(Items from a data source)
(** * sfpythonhello: the HTTP handler of [main.py]

    A shallow embedding of [MyHTTPRequestHandler] and of the parts of the
    Python standard library its methods call ([datetime.isoformat],
    [os.environ.get], [json.dumps], [str.encode], [print] and the
    response API of [http.server.BaseHTTPRequestHandler]), followed by
    the properties of the handler.

    Python [str] values are lists of Unicode code points, [bytes] values
    are lists of [Byte.byte].  The methods of the class run in a small
    state-and-exception monad over the handler object and the process
    (clock, environment, standard output). *)

From Stdlib Require Import NArith Ascii String List Bool Lia.
From Stdlib.Strings Require Import Byte.
From stdpp Require Import base option list gmap.

Local Open Scope N_scope.

(** ** Python strings and bytes *)

(** A Python [str]: a sequence of code points. *)
Abbreviation str := (list N).

(** A Python [bytes] object. *)
Abbreviation bytes := (list byte).

(** The [str] denoted by an ASCII literal of the source. *)
Definition py (s : string) : str :=
  map N_of_ascii (list_ascii_of_string s).

(** The same, with every apostrophe of the literal read as a double
    quote (for texts that contain quotes). *)
Definition pyq (s : string) : str :=
  map (fun c => if c =? 39 then 34 else c) (py s).

(** [bytes([n])] for a value below 256. *)
Definition byte_of_N (n : N) : byte :=
  match Byte.of_N (n mod 256) with
  | Some b => b
  | None => x00
  end.

(** [str.encode("utf-8")] on one code point; [None] stands for the
    [UnicodeEncodeError] raised on a surrogate (or on a value that is not
    a code point). *)
Definition utf8_encode_char (c : N) : option bytes :=
  if c <? 128 then Some [byte_of_N c]
  else if c <? 2048 then
    Some [byte_of_N (192 + c / 64); byte_of_N (128 + c mod 64)]
  else if (55296 <=? c) && (c <=? 57343) then None
  else if c <? 65536 then
    Some [byte_of_N (224 + c / 4096); byte_of_N (128 + (c / 64) mod 64);
          byte_of_N (128 + c mod 64)]
  else if c <? 1114112 then
    Some [byte_of_N (240 + c / 262144); byte_of_N (128 + (c / 4096) mod 64);
          byte_of_N (128 + (c / 64) mod 64); byte_of_N (128 + c mod 64)]
  else None.

Fixpoint utf8_encode (s : str) : option bytes :=
  match s with
  | [] => Some []
  | c :: r =>
      match utf8_encode_char c, utf8_encode r with
      | Some b, Some br => Some (b ++ br)
      | _, _ => None
      end
  end.

(** [bytes.decode("ascii")]: every byte below 128 is its code point, any
    other byte is an error.  ASCII text is also the UTF-8 decoding of the
    same bytes. *)
Fixpoint ascii_decode (b : bytes) : option str :=
  match b with
  | [] => Some []
  | x :: r =>
      if Byte.to_N x <? 128 then
        match ascii_decode r with
        | Some s => Some (Byte.to_N x :: s)
        | None => None
        end
      else None
  end.

(** Text of ASCII characters only. *)
Definition is_ascii (s : str) : Prop := Forall (fun c => c < 128) s.

(** ** Decimal formatting: ["%d"] and ["%0wd"] *)

Definition digit_char (d : N) : N := 48 + d.

Fixpoint decimal_aux (fuel : nat) (n : N) (acc : str) : str :=
  match fuel with
  | O => acc
  | S f =>
      if n <? 10 then digit_char n :: acc
      else decimal_aux f (n / 10) (digit_char (n mod 10) :: acc)
  end.

(** ["%d" % n]; a number of [k] bits has at most [k] decimal digits. *)
Definition decimal (n : N) : str :=
  decimal_aux (S (N.to_nat (N.log2 n))) n [].

(** ["%0wd" % n]: left-padded with zeros up to width [w], never cut. *)
Definition format_0d (w : nat) (n : N) : str :=
  let s := decimal n in
  repeat (digit_char 0) (w - length s)%nat ++ s.

(** The [w] low-order decimal digits of [n], most significant first. *)
Fixpoint fixed_digits (w : nat) (n : N) : str :=
  match w with
  | O => []
  | S w' => fixed_digits w' (n / 10) ++ [digit_char (n mod 10)]
  end.

(** ** [datetime] *)

Record datetime := mk_datetime {
  year : N; month : N; day : N;
  hour : N; minute : N; second : N; microsecond : N
}.

Definition is_leap (y : N) : bool :=
  (y mod 4 =? 0) && (negb (y mod 100 =? 0) || (y mod 400 =? 0)).

Definition days_in_month (y m : N) : N :=
  if m =? 2 then (if is_leap y then 29 else 28)
  else if (m =? 4) || (m =? 6) || (m =? 9) || (m =? 11) then 30
  else 31.

(** The range checks of the [datetime] constructor; every object
    returned by [datetime.now()] passes them. *)
Definition datetime_ok (d : datetime) : bool :=
  (1 <=? year d) && (year d <=? 9999) &&
  (1 <=? month d) && (month d <=? 12) &&
  (1 <=? day d) && (day d <=? days_in_month (year d) (month d)) &&
  (hour d <? 24) && (minute d <? 60) && (second d <? 60) &&
  (microsecond d <? 1000000).

(** [datetime.isoformat()] of a naive datetime, default separator and
    [timespec='auto']: the fraction is written only when it is not 0. *)
Definition isoformat (d : datetime) : str :=
  format_0d 4 (year d) ++ py "-" ++ format_0d 2 (month d) ++ py "-" ++
  format_0d 2 (day d) ++ py "T" ++
  format_0d 2 (hour d) ++ py ":" ++ format_0d 2 (minute d) ++ py ":" ++
  format_0d 2 (second d) ++
  (if microsecond d =? 0 then [] else py "." ++ format_0d 6 (microsecond d)).

(** Chronological order of naive datetimes: lexicographic on the fields,
    as [datetime.__le__] compares them. *)
Definition datetime_key (d : datetime) : list N :=
  [year d; month d; day d; hour d; minute d; second d; microsecond d].

Fixpoint lex_leb (a b : list N) : bool :=
  match a, b with
  | [], _ => true
  | _ :: _, [] => false
  | x :: a', y :: b' => (x <? y) || ((x =? y) && lex_leb a' b')
  end.

Definition datetime_leb (d1 d2 : datetime) : bool :=
  lex_leb (datetime_key d1) (datetime_key d2).

(** *** Reading an ISO-8601 timestamp

    The extended format [YYYY-MM-DDThh:mm:ss] with an optional fraction
    of six digits, and the calendar checks on the fields. *)

Definition digit_val (c : N) : option N :=
  if (48 <=? c) && (c <=? 57) then Some (c - 48) else None.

§ ASSIGNMENT
Each line above that contains the word "only" must be copied.

§ ANSWER TO THE PROBLEM
(** Text of ASCII characters only. *)
    [timespec='auto']: the fraction is written only when it is not 0. *)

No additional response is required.